Professor Nam ki-hyun of the College of Liberal Arts, in collaboration with Prof. Ailong Ke of Cornell University (USA), Prof. Chunyi Hu of the National University of Singapore (Singapore), and Prof. Yan Zhang of the University of Michigan (USA), has revealed the principles of type I CRISPR-mediated genome editing and transcriptional repression in human cells (Title: Exploiting activation and inactivation mechanisms in type I-C CRISPR-Cas3 for genome-editing applications). Molecular Cell (Impact Factor 16), a sister journal of the life sciences journal Cell, where the study was reported, is a prestigious journal ranked in the top 2.6% of biochemistry journals.

CRISPR, better known as genetic scissors, is a field of research that won the 2020 Nobel Prize in Chemistry and has recently led to the development of therapies for incurable diseases.
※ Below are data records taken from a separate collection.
Definition try_map_2m (s : vm) (root va count_4k flags : Z) : outcome (bool * vm) :=
  if count_4k <? 512 then Done (false, s) else
  if negb (Z.land va (0x200000 - 1) =? 0) then Done (false, s) else
  '(o, s) ← alloc_pages s 9;
  match o with
  | None => Done (false, s)
  | Some pa =>
      s ← zero s pa 0x200000;
      '(ok, s) ← ensure_l1 s root va pa;
      if negb ok then Done (false, s) else
      e2 ← pte_at s root (vpn2 va);
      let l1 := phys_addr e2 in
      e1 ← pte_at s l1 (vpn1 va);
      if is_valid e1 then s ← free_page s pa 9; Done (false, s) else
      s ← set_pte s l1 (vpn1 va)
            (leaf_pte pa (flag_r flags) (flag_w flags) (flag_x flags) (flag_u flags));
      Done (true, s <| THP_PROMOTIONS := u64 (THP_PROMOTIONS s + 1) |>)
  end.

(** Entry [i] of the table that replaces the huge page with entry [e1]. *)
Definition split_pte (e1 i : Z) : Z :=
  let e := leaf_pte (phys_addr e1 + i * PAGE_SIZE)
             (is_readable e1) (is_writable e1) (is_executable e1) (is_user e1) in
  let e := if is_cow e1 then set_cow e true else e in
  if is_shared e1 then set_shared e true else e.

Definition split_large_page (s : vm) (root va : Z) : outcome (result string () * vm) :=
  e2 ← pte_at s root (vpn2 va);
  if negb (is_valid e2) then Done (Err "split: L2 not valid"%string, s) else
  if is_leaf e2 then Done (Err "split: L2 leaf (1GB) not supported"%string, s) else
  let l1 := phys_addr e2 in
  e1 ← pte_at s l1 (vpn1 va);
  if negb (is_leaf e1) then Done (Err "split: not a 2MB superpage"%string, s) else
  '(o, s) ← alloc_page s;
  match o with
  | None => Done (Err "split: OOM allocating L0 page"%string, s)
  | Some l0_page =>
      s ← for_each (λ s i, set_pte s l0_page i (split_pte e1 i)) s (zseq 0 512);
      s ← set_pte s l1 (vpn1 va) (branch_pte l0_page);
      Done (Ok (), s <| THP_SPLITS := u64 (THP_SPLITS s + 1) |>)
  end.

(** The loop of [try_promote]: present, contiguous, with the same rights. *)
Definition promotable (first : Z) (s : vm) (l0 : Z) (ok : bool) (i : Z) : outcome bool :=
  if negb ok then Done false else
  e ← pte_at s l0 i;
  Done (is_valid e && is_leaf e && (phys_addr e =? phys_addr first + i * PAGE_SIZE) &&
        Bool.eqb (is_readable e) (is_readable first) &&
        Bool.eqb (is_writable e) (is_writable first) &&
        Bool.eqb (is_executable e) (is_executable first) &&
        Bool.eqb (is_user e) (is_user first)).

Definition try_promote (s : vm) (root va : Z) : outcome (bool * vm) :=
  if negb (Z.land va (0x200000 - 1) =? 0) then Done (false, s) else
  e2 ← pte_at s root (vpn2 va);
  if negb (is_valid e2) || is_leaf e2 then Done (false, s) else
  let l1 := phys_addr e2 in
  e1 ← pte_at s l1 (vpn1 va);
  if is_leaf e1 then Done (false, s) else
  let l0 := phys_addr e1 in
  first ← pte_at s l0 0;
  if negb (is_valid first) || negb (is_leaf first) then Done (false, s) else
  if negb (Z.land (phys_addr first) (0x200000 - 1) =? 0) then Done (false, s) else
  ok ← for_each (promotable first s l0) true (zseq 0 512);
  if negb ok then Done (false, s) else
  s ← set_pte s l1 (vpn1 va)
        (leaf_pte (phys_addr first) (is_readable first) (is_writable first)
           (is_executable first) (is_user first));
  s ← free_page s l0 0;
  Done (true, s <| THP_PROMOTIONS := u64 (THP_PROMOTIONS s + 1) |>).

(** ** Ranges ([PteManager]) *)

(** One 4K page of [map_range]. *)
Definition map_range_page (s : vm) (root page_va flags : Z) : outcome (result string () * vm) :=
  '(o, s) ← alloc_page s;
  match o with
  | None => Done (Err "PteManager map_range: OOM"%string, s)
  | Some pa =>
      s ← zero s pa PAGE_SIZE;
      map_page s root page_va pa (flag_r flags) (flag_w flags) (flag_x flags) (flag_u flags)
  end.

(** [while page_va < end]; every pass advances by a page at least. *)
Fixpoint map_range_loop (fuel : nat) (s : vm) (root page_va end_ flags : Z) (use_2m : bool)
    : outcome (result string () * vm) :=
  if negb (page_va <? end_) then Done (Ok (), s) else
  match fuel with
  | O => OutOfFuel
  | S fuel' =>
      '(huge, s) ← (if use_2m && (Z.land page_va (0x200000 - 1) =? 0) &&
                        (0x200000 <=? end_ - page_va)
                     then try_map_2m s root page_va 512 flags else Done (false, s));
      if huge : bool then
        map_range_loop fuel' s root (u64 (page_va + 0x200000)) end_ flags use_2m
      else
        '(r, s) ← map_range_page s root page_va flags;
        match r with
        | Err e => Done (Err e, s)
        | Ok _ => map_range_loop fuel' s root (u64 (page_va + PAGE_SIZE)) end_ flags use_2m
        end
  end.

Definition pages_between (start end_ : Z) : Z := u64 (end_ - start) / PAGE_SIZE.

Definition map_range (s : vm) (root va len flags : Z) : outcome (result string () * vm) :=
  let start := page_align_down va in
  let end_ := page_align_up (u64 (va + len)) in
  let total_pages := pages_between start end_ in
  let use_2m := enable_2m (THP_CONFIG s) && (thp_2m_threshold (THP_CONFIG s) <=? total_pages) in
  map_range_loop (Z.to_nat total_pages) s root start end_ flags use_2m.

Fixpoint unmap_range_loop (fuel : nat) (s : vm) (root page_va end_ : Z) : outcome vm :=
  if negb (page_va <? end_) then Done s else
  match fuel with
  | O => OutOfFuel
  | S fuel' =>
      '(o, s) ← unmap_user_page_phys s root page_va;
      s ← match o with Some pa => free_page s pa 0 | None => Done s end;
      unmap_range_loop fuel' s root (u64 (page_va + PAGE_SIZE)) end_
  end.

Definition unmap_range (s : vm) (root va len : Z) : outcome (result string () * vm) :=
  let start := page_align_down va in
  let end_ := page_align_up (u64 (va + len)) in
  s ← unmap_range_loop (Z.to_nat (pages_between start end_)) s root start end_;
  Done (Ok (), s).

Definition protect_page (s : vm) (root page_va flags : Z) : outcome vm :=
  '(o, s) ← walk_process_pt s root page_va false;
  match o with
  | None => Done s
  | Some (l0, idx) =>
      e ← pte_at s l0 idx;
      if is_valid e
      then set_pte s l0 idx
             (set_flags e (flag_r flags) (flag_w flags) (flag_x flags) (flag_u flags))
      else Done s
  end.

Fixpoint protect_range_loop (fuel : nat) (s : vm) (root page_va end_ flags : Z) : outcome vm :=
  if negb (page_va <? end_) then Done s else
  match fuel with
  | O => OutOfFuel
  | S fuel' =>
      s ← protect_page s root page_va flags;
      protect_range_loop fuel' s root (u64 (page_va + PAGE_SIZE)) end_ flags
  end.

Definition protect_range (s : vm) (root va len flags : Z) : outcome (result string () * vm) :=
  let start := page_align_down va in
  let end_ := page_align_up (u64 (va + len)) in
  s ← protect_range_loop (Z.to_nat (pages_between start end_)) s root start end_ flags;
  Done (Ok (), s).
The Type I CRISPR-Cas system utilizes an RNA-guided cascade complex to identify a matching DNA target and the nuclease-helicase Cas3 to degrade it. Types I-C are known as favorable targets for human gene editing because they are small in size and highly active in generating large-scale genome deletions in human cells. In this study, four cryo-electron microscopy structures were used to reveal the mechanism of RNA-induced DNA binding and cleavage at high resolution. Structural analysis revealed that AcrIC8 inhibits PAM recognition through allosteric inhibition, while AcrIC9 achieves this through direct competition. The study confirmed that both inhibitors potently inhibit I-C-mediated genome editing and transcriptional modulation in human cells

These results provide insight into the first off-switch for Type I CRISPR eukaryotic genome engineering and are expected to have applications in the future development of CRISPR-based gene-editing therapies.